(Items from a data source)
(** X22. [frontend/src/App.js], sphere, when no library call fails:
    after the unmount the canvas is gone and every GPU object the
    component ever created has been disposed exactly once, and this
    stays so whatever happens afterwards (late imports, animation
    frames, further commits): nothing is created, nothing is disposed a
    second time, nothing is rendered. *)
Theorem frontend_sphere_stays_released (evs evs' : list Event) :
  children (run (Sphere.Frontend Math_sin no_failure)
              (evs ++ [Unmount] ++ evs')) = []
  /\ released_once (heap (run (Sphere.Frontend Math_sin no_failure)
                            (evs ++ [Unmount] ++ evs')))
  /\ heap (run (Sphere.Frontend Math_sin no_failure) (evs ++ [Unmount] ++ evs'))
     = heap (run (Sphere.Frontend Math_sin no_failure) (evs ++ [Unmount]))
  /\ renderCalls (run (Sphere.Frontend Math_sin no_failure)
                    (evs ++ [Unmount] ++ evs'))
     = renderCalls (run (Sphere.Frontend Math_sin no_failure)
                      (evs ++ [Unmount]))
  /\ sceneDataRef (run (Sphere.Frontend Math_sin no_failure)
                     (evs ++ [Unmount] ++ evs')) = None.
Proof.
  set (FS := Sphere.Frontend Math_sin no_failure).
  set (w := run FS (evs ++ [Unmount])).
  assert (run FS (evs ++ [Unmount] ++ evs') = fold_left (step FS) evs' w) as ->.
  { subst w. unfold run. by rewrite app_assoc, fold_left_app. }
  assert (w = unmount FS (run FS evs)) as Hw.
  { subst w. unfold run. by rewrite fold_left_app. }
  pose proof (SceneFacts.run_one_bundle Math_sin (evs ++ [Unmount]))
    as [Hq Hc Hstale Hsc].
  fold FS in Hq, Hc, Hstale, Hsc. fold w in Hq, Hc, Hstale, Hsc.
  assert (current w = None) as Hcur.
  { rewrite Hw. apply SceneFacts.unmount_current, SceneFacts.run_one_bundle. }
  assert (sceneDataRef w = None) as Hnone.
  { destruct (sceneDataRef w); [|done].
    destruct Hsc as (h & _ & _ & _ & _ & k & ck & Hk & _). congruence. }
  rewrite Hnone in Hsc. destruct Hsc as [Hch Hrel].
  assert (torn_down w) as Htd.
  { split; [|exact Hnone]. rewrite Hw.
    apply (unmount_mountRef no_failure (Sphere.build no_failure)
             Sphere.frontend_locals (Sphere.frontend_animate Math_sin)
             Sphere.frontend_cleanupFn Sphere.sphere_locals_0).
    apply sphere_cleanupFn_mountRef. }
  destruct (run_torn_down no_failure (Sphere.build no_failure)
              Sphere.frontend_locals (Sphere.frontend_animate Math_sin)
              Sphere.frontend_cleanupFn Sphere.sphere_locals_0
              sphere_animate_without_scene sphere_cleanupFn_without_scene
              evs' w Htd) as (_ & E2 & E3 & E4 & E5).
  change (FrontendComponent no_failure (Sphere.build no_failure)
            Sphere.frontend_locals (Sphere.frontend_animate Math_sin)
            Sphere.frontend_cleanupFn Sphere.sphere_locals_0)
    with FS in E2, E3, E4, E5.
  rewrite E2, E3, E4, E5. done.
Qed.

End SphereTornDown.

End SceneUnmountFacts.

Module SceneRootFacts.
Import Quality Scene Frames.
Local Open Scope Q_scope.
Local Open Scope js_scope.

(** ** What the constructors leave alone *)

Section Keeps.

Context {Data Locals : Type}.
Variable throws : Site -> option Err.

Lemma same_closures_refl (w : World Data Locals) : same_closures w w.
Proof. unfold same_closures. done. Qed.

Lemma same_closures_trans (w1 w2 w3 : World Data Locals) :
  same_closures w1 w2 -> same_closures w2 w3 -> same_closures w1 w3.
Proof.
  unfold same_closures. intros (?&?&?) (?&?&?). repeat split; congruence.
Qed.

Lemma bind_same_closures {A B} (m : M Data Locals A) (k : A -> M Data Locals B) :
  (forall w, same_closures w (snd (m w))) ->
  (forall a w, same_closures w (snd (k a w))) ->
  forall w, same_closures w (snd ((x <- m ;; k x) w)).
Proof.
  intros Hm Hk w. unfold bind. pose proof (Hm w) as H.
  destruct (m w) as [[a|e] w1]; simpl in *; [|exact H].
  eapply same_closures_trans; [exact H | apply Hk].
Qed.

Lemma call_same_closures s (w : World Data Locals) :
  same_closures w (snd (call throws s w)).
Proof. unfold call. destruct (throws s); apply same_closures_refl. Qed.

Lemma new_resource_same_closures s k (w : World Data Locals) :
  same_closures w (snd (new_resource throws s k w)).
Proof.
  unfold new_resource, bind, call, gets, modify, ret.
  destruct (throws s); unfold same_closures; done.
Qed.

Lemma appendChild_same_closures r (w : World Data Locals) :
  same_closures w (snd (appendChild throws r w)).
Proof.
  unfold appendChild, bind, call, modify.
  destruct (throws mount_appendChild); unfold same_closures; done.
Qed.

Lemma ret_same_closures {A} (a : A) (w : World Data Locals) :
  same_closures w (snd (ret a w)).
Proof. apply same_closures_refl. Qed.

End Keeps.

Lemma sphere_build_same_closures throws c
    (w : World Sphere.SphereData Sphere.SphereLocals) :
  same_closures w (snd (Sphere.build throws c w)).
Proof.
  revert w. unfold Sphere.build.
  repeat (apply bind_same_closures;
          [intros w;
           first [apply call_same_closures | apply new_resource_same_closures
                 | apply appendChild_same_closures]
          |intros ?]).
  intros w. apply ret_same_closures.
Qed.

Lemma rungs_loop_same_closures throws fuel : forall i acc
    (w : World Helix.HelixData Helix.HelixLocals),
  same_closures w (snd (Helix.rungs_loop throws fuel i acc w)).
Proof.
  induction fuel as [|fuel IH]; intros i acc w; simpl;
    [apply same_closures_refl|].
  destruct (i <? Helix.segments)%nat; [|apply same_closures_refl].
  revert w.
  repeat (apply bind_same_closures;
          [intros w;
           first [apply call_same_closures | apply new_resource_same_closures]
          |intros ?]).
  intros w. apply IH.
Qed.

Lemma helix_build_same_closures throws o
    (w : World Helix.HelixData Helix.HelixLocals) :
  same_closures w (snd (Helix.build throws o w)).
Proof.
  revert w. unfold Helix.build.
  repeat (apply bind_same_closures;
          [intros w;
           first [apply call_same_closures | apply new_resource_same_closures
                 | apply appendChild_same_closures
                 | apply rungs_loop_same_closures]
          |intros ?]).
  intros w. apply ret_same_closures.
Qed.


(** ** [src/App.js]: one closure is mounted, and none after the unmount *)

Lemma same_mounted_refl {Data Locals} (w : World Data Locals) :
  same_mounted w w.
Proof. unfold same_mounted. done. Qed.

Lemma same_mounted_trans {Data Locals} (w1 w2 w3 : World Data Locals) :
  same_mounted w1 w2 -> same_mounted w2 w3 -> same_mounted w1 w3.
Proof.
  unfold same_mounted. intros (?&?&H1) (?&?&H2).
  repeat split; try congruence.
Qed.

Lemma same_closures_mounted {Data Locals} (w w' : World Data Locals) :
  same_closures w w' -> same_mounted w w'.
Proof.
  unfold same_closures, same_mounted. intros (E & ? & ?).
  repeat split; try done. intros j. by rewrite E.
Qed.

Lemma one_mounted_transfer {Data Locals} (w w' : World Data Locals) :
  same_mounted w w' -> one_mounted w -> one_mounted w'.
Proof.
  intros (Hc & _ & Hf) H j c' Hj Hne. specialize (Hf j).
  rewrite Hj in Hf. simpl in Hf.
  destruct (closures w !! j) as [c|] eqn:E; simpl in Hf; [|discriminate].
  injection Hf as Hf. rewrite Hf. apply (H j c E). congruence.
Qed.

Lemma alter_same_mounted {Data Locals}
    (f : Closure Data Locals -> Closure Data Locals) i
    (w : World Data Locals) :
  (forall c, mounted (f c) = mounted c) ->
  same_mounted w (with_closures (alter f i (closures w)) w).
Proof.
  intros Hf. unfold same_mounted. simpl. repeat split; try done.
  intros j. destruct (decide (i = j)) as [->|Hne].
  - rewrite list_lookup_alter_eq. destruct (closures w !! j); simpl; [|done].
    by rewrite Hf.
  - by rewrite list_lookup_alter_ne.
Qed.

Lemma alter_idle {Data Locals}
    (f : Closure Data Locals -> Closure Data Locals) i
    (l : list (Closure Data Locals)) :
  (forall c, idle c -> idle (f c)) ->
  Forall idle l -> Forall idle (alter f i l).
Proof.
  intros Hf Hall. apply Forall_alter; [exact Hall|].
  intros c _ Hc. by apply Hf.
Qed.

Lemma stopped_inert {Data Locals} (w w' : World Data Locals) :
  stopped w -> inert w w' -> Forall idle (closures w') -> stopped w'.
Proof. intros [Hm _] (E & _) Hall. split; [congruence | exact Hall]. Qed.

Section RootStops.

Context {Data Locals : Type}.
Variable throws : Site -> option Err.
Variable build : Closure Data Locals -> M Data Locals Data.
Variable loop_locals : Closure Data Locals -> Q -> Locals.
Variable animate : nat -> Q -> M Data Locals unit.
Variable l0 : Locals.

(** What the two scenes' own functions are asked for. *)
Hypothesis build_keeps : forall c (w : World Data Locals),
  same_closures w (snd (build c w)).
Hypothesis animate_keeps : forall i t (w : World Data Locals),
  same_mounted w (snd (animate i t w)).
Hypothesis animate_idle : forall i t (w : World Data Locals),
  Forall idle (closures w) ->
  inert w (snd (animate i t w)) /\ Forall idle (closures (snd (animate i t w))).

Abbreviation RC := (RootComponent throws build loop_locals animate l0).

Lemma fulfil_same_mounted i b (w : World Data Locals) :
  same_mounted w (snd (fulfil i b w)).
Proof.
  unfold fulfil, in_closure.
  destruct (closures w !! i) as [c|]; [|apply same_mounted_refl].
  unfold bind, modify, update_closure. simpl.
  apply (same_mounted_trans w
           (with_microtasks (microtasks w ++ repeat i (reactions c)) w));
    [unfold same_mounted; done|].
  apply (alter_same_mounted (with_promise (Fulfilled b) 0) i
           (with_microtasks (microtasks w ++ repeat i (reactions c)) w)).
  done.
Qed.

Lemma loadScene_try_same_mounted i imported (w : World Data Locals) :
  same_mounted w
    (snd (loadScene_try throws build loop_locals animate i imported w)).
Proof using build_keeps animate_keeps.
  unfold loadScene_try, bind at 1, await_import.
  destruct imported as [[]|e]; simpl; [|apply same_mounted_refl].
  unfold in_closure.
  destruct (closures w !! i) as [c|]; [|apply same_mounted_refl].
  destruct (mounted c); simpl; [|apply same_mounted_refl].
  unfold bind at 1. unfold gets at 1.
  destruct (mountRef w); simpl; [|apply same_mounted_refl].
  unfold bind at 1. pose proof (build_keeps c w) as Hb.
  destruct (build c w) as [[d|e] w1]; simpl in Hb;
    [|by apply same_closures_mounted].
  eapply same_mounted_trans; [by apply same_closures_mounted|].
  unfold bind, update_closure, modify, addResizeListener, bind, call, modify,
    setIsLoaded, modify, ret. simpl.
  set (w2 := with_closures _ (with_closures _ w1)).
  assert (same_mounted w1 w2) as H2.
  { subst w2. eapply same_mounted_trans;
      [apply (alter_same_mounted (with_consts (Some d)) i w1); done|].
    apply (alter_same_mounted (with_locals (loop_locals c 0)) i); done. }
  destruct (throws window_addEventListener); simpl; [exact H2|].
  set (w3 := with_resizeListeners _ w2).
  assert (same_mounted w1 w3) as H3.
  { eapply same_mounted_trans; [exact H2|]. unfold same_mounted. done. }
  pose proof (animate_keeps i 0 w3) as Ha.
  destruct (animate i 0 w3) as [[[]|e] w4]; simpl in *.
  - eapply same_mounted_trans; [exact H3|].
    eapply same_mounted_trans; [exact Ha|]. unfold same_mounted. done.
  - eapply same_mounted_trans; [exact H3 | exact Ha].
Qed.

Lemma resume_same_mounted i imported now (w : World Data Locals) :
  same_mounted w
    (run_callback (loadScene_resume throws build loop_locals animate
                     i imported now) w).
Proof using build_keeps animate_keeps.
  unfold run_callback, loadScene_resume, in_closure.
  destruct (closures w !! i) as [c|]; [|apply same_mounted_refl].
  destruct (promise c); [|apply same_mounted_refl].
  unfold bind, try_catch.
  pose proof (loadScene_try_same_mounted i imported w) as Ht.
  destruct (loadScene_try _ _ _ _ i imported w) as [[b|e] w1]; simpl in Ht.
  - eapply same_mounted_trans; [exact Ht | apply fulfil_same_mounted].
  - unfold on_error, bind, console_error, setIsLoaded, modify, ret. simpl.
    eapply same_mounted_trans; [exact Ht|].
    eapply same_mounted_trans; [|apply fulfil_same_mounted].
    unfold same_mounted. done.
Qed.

To do =>
Out of the entries above, write out only the lines between the line holding "eapply same_mounted_trans; [exact Ha|]." and the line holding "pose proof (loadScene_try_same_mounted", inclusive, each exactly as given.

Completed task =>
    eapply same_mounted_trans; [exact Ha|]. unfold same_mounted. done.
  - eapply same_mounted_trans; [exact H3 | exact Ha].
Qed.

Lemma resume_same_mounted i imported now (w : World Data Locals) :
  same_mounted w
    (run_callback (loadScene_resume throws build loop_locals animate
                     i imported now) w).
Proof using build_keeps animate_keeps.
  unfold run_callback, loadScene_resume, in_closure.
  destruct (closures w !! i) as [c|]; [|apply same_mounted_refl].
  destruct (promise c); [|apply same_mounted_refl].
  unfold bind, try_catch.
  pose proof (loadScene_try_same_mounted i imported w) as Ht.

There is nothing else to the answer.